**Task to complete:** Which lines below contain "Hone"? Pull them out.

[Dataset records]
(** Deployments are the version changes of the stream of observed events: over any
    series of calls on a new tracker, the deployments recorded are, in order, those of the
    events whose service was seen before in its environment, last with another version; so
    the first version of a service is never recorded, and a stable one is recorded never. *)
Theorem observed_deployments calls : Forall plain_service (concat calls.*1) ->
  (fun d => (dp_Service d, dp_Env d, dp_Version d)) <$> (observe_run (Some NewDeployTracker) calls).2 = version_changes (concat calls.*1).
Proof.
  intros Hp. enough (exists m, (observe_run (Some NewDeployTracker) calls).1 = Some m /\ tracks (concat calls.*1) m /\
    (fun d => (dp_Service d, dp_Env d, dp_Version d)) <$> (observe_run (Some NewDeployTracker) calls).2 = version_changes (concat calls.*1)) by naive_solver.
  unfold observe_run. induction calls as [|[evs now] calls IH] using rev_ind; [by exists ∅|].
  rewrite fmap_app, concat_app in Hp |- *. pose proof Hp as [Hp1 _]%Forall_app. destruct (IH Hp1) as (m & Hm & Ht & Hds).
  rewrite foldl_app. cbn [foldl]. rewrite Hm, Observe_Some. cbn [fst snd]. simpl concat in *. rewrite app_nil_r in *.
  destruct (observe_all (concat calls.*1) evs m Hp Ht []) as (H1 & _ & H3). destruct (foldl observe_one (m, []) evs) as [m1 changes]. cbn [fst snd length drop] in *.
  exists m1. split; [done|split; [done|]]. rewrite fmap_app, Hds, H1, drop_0. f_equal. rewrite <- list_fmap_compose.
  rewrite <- (list_fmap_id changes) at 2. apply list_fmap_ext. by intros i [[? ?] ?].
Qed.

(** ** An export that is answered *)

Lemma drop_future_spec now res : drop_future now res =
  mkResult (List.filter (fun ev => negb (is_future now ev)) (res_Events res))
    (res_Dropped res + Z.of_nat (length (List.filter (is_future now) (res_Events res))))
    (res_Drops res ++ ((fun ev => mkDropEntry (spanName ev) DropFutureTimestamp) <$> List.filter (is_future now) (res_Events res))).
Proof.
  unfold drop_future. set (step := fun acc ev => if is_future now ev then _ else _).
  enough (forall evs acc n ds, foldl step (mkResult acc n ds) evs = mkResult (acc ++ List.filter (fun ev => negb (is_future now ev)) evs)
    (n + Z.of_nat (length (List.filter (is_future now) evs))) (ds ++ ((fun ev => mkDropEntry (spanName ev) DropFutureTimestamp) <$> List.filter (is_future now) evs))) as H
    by apply H.
  induction evs as [|ev evs IH]; intros acc n ds; cbn [foldl List.filter fmap list_fmap length].
  - by rewrite !app_nil_r, Z.add_0_r.
  - unfold step at 2. destruct (is_future now ev); cbn [negb fmap list_fmap length]; unfold drop_span; cbn [res_Events res_Dropped res_Drops]; rewrite IH; rewrite <- ?app_assoc; [|done].
    f_equal. lia.
Qed.

(** The events of an export, and the spans it turns away. *)
Definition kept (kind_name : SpanKind -> string) (now : Time) (req : option ExportTraceServiceRequest) : list Event :=
  List.filter (fun ev => negb (is_future now ev)) (res_Events (SpansToEvents kind_name req)).

Lemma kept_count kind_name now req :
  let res := drop_future now (SpansToEvents kind_name req) in
  res_Events res = kept kind_name now req /\ Z.of_nat (length (kept kind_name now req)) + res_Dropped res = Z.of_nat (length (request_spans req)).
Proof.
  cbv zeta. rewrite drop_future_spec. cbn [res_Events res_Dropped]. split; [done|]. unfold kept. rewrite SpansToEvents_outcomes. cbn [res_Events res_Dropped].
  rewrite <- (outcomes_length kind_name req), (lfilter_length_split (is_future now) (events_of (outcomes kind_name req))). lia.
Qed.

Definition not_crlf (ch : ascii) : bool := negb (is_crlf ch).

(** [json.Marshal] of a converted event: text without line breaks that decodes to an object
    and to an event with its id.  Whether it validates is left open. *)
Class EventJson (c : Codec) (marshal : Event -> option string) : Prop := {
  json_plain : forall ev b, converted ev -> marshal ev = Some b -> b <> "" /\ all_chars not_crlf b = true;
  json_decodes : forall ev b, converted ev -> marshal ev = Some b ->
    exists raw ev', unmarshal_any c b = inl raw /\ unmarshal_event c b = inl ev' /\ (rawIdentifiers raw).1 = ev_EventID ev /\ ev_EventID ev' = ev_EventID ev
}.

Lemma trim_plain s : all_chars not_crlf s = true -> trim_crlf s = s.
Proof.
  induction s as [|ch s IH]; [done|]. cbn [all_chars trim_crlf]. intros [Hc Hs]%andb_true_iff. rewrite (IH Hs).
  destruct s; [|done]. unfold not_crlf in Hc. by destruct (is_crlf ch).
Qed.

Lemma loggable_plain c s : s <> "" -> all_chars not_crlf s = true -> Z.of_nat (String.length (s +:+ nl)) <= maxReplayLineBytes ->
  (forall raw ev, unmarshal_any c s = inl raw -> unmarshal_event c s = inl ev -> (rawIdentifiers raw).1 = ev_EventID ev) ->
  loggable c s.
Proof.
  intros Hne Hp Hl Hid. pose proof (trim_plain s Hp) as Ht. split; [|intros raw ev Hr He; rewrite Ht; auto].
  unfold one_line, record_of. rewrite Ht. split; [|by split].
  intros pre post E. rewrite E, !all_chars_app in Hp. apply andb_true_iff in Hp as [_ [Hn _]%andb_true_iff]. done.
Qed.

Lemma evict_items fuel d : d_items (evict fuel d) ⊆ d_items d.
Proof.
  revert d. induction fuel as [|fuel IH]; intros d; [done|]. simpl. case_if; [|done]. destruct (last (d_order d)); [|done].
  etrans; [apply IH|]. simpl. set_solver.
Qed.

Lemma Add_items d ids x : x ∈ d_items (foldl Add d ids) -> x ∈ d_items d \/ x ∈ ids.
Proof.
  revert d. induction ids as [|id ids IH]; intros d; [by left|]. cbn [foldl]. intros [Hx|Hx]%IH; [|right; by right].
  unfold Add, addLocked in Hx. destruct (String.eqb id ""); [by left|]. destruct (bool_decide _); [by left|]. apply evict_items in Hx. simpl in Hx.
  apply elem_of_union in Hx as [->%elem_of_singleton|]; [right; left|by left].
Qed.

Section Acknowledged.
Context {W : Type} `{!WAL W} (c : Codec) (cap : Z).

(** The ids the cache knows are the ids of logged events. *)
Lemma synced_known (h : Handler W RecentIndex) w id : synced c cap h -> h_wal h = Some w -> id ∈ d_items (h_dedup h) -> id ∈ logged_ids c w.
Proof.
  intros (w' & Hw & _ & Hs) Hw' Hid. assert (w' = w) as -> by congruence. apply (f_equal fst) in Hs. cbn [fst recovered] in Hs. rewrite Hs in Hid.
  apply Add_items in Hid as [Hid|Hid]; [set_solver|]. unfold logged_ids. apply list_elem_of_fmap in Hid as (ev & -> & Hev).
  apply list_elem_of_fmap. exists ev. split; [done|]. unfold replayed in Hev. by apply elem_of_lfilter in Hev as [? _].
Qed.

(** A body that is valid is in the log once it has been handled without an error, and
    what was in the log stays. *)
Lemma logged_after (h h' : Handler W RecentIndex) w env env' cancelled i b :
  synced c cap h -> h_wal h = Some w -> loggable c b -> ingest_one c cancelled true h env i b = (h', env', None) ->
  exists w', h_wal h' = Some w' /\ (forall id, id ∈ logged_ids c w -> id ∈ logged_ids c w') /\
    (forall id ev, validateEvent c i b = Valid id ev -> id ∈ logged_ids c w').
Proof.
  intros Hs Hw Hlog Hone. pose proof (synced_known h w) as Hknown. unfold ingest_one in Hone. destruct (cancelled i); [done|].
  destruct (validateEvent c i b) as [id ev|r] eqn:Hv; [|simplify_eq; by exists w].
  destruct (decode_loggable _ _ _ _ _ Hlog Hv) as [Hdec Hid]. cbn [negb] in Hone. rewrite Hw in Hone.
  assert (wal_inv w) as Hinv. { destruct Hs as (w0 & Hw0 & Hi & _). by assert (w0 = w) as <- by congruence. }
  unfold AddIfNew in Hone. destruct (wal_write w b) as [w1 ok] eqn:Ew.
  assert (ok = true -> (forall x, x ∈ logged_ids c w -> x ∈ logged_ids c w1) /\ id ∈ logged_ids c w1) as Hok.
  { intros ->. destruct (wal_write_ok w b w1 Hinv (lg_line _ _ Hlog) Ew) as [_ Hl]. unfold logged_ids. rewrite Hl, omap_app, fmap_app. simpl. rewrite Hdec.
    split; [intros x Hx; apply elem_of_app; by left|]. apply elem_of_app. right. rewrite Hid. left. }
  destruct (String.eqb id ""); [|case_bool_decide as Hin].
  - destruct ok; simplify_eq/=. destruct (Hok eq_refl) as [H1 H2]. exists w1. split; [done|split; [done|]]. intros; by simplify_eq.
  - simplify_eq/=. exists w. split; [done|split; [done|]]. intros; simplify_eq. by apply Hknown.
  - destruct ok; simplify_eq/=. destruct (Hok eq_refl) as [H1 H2]. exists w1. split; [done|split; [done|]]. intros; by simplify_eq.
Qed.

**Answer section:**
  intros Hs Hw Hlog Hone. pose proof (synced_known h w) as Hknown. unfold ingest_one in Hone. destruct (cancelled i); [done|].
  destruct (decode_loggable _ _ _ _ _ Hlog Hv) as [Hdec Hid]. cbn [negb] in Hone. rewrite Hw in Hone.
  unfold AddIfNew in Hone. destruct (wal_write w b) as [w1 ok] eqn:Ew.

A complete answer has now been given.